Saved data entries:
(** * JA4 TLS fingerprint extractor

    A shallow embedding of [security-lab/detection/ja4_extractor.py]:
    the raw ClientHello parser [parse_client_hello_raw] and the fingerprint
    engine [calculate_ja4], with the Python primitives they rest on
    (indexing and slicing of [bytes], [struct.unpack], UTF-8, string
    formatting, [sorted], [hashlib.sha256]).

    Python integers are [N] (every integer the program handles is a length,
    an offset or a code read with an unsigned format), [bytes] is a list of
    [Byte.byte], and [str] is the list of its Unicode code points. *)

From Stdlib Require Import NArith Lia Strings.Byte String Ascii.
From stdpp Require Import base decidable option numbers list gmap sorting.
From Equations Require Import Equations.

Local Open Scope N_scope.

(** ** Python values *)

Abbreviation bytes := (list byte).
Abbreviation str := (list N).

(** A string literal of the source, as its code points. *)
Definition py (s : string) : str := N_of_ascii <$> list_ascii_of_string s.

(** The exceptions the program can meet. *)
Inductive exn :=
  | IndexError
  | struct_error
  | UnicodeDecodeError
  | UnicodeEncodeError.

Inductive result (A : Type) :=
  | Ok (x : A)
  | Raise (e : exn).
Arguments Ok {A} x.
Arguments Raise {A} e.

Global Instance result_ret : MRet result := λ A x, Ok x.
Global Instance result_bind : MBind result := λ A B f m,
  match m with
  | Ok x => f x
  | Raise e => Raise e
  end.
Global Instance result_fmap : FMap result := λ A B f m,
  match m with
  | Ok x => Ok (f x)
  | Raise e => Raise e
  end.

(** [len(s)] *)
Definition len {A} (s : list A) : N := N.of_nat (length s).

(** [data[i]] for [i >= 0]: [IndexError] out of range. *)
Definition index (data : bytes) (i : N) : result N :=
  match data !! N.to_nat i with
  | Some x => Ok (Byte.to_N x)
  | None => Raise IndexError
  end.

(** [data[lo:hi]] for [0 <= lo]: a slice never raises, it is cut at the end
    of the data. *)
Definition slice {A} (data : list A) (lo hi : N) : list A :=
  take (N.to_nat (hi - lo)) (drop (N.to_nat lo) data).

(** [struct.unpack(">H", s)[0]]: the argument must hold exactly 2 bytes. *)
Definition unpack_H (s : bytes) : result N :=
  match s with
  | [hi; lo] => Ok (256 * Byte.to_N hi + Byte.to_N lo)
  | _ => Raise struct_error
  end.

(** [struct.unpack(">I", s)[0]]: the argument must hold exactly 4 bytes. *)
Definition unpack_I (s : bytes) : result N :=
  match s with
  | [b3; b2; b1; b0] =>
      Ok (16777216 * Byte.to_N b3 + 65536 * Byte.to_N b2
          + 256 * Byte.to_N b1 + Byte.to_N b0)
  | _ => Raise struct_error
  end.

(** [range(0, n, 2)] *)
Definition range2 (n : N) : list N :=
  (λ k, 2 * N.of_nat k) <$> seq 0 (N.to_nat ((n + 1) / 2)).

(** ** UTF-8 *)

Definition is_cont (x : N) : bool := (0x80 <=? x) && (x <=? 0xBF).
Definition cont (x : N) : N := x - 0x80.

▸ Work item: Output exactly the lines from the one containing "Global Instance result_fmap" through the last line of the entries, both ends included.

▸ Reply to the exercise:
Global Instance result_fmap : FMap result := λ A B f m,
  match m with
  | Ok x => Ok (f x)
  | Raise e => Raise e
  end.

(** [len(s)] *)
Definition len {A} (s : list A) : N := N.of_nat (length s).

(** [data[i]] for [i >= 0]: [IndexError] out of range. *)
Definition index (data : bytes) (i : N) : result N :=
  match data !! N.to_nat i with
  | Some x => Ok (Byte.to_N x)
  | None => Raise IndexError
  end.

(** [data[lo:hi]] for [0 <= lo]: a slice never raises, it is cut at the end
    of the data. *)
Definition slice {A} (data : list A) (lo hi : N) : list A :=
  take (N.to_nat (hi - lo)) (drop (N.to_nat lo) data).

(** [struct.unpack(">H", s)[0]]: the argument must hold exactly 2 bytes. *)
Definition unpack_H (s : bytes) : result N :=
  match s with
  | [hi; lo] => Ok (256 * Byte.to_N hi + Byte.to_N lo)
  | _ => Raise struct_error
  end.

(** [struct.unpack(">I", s)[0]]: the argument must hold exactly 4 bytes. *)
Definition unpack_I (s : bytes) : result N :=
  match s with
  | [b3; b2; b1; b0] =>
      Ok (16777216 * Byte.to_N b3 + 65536 * Byte.to_N b2
          + 256 * Byte.to_N b1 + Byte.to_N b0)
  | _ => Raise struct_error
  end.

(** [range(0, n, 2)] *)
Definition range2 (n : N) : list N :=
  (λ k, 2 * N.of_nat k) <$> seq 0 (N.to_nat ((n + 1) / 2)).

(** ** UTF-8 *)

Definition is_cont (x : N) : bool := (0x80 <=? x) && (x <=? 0xBF).
Definition cont (x : N) : N := x - 0x80.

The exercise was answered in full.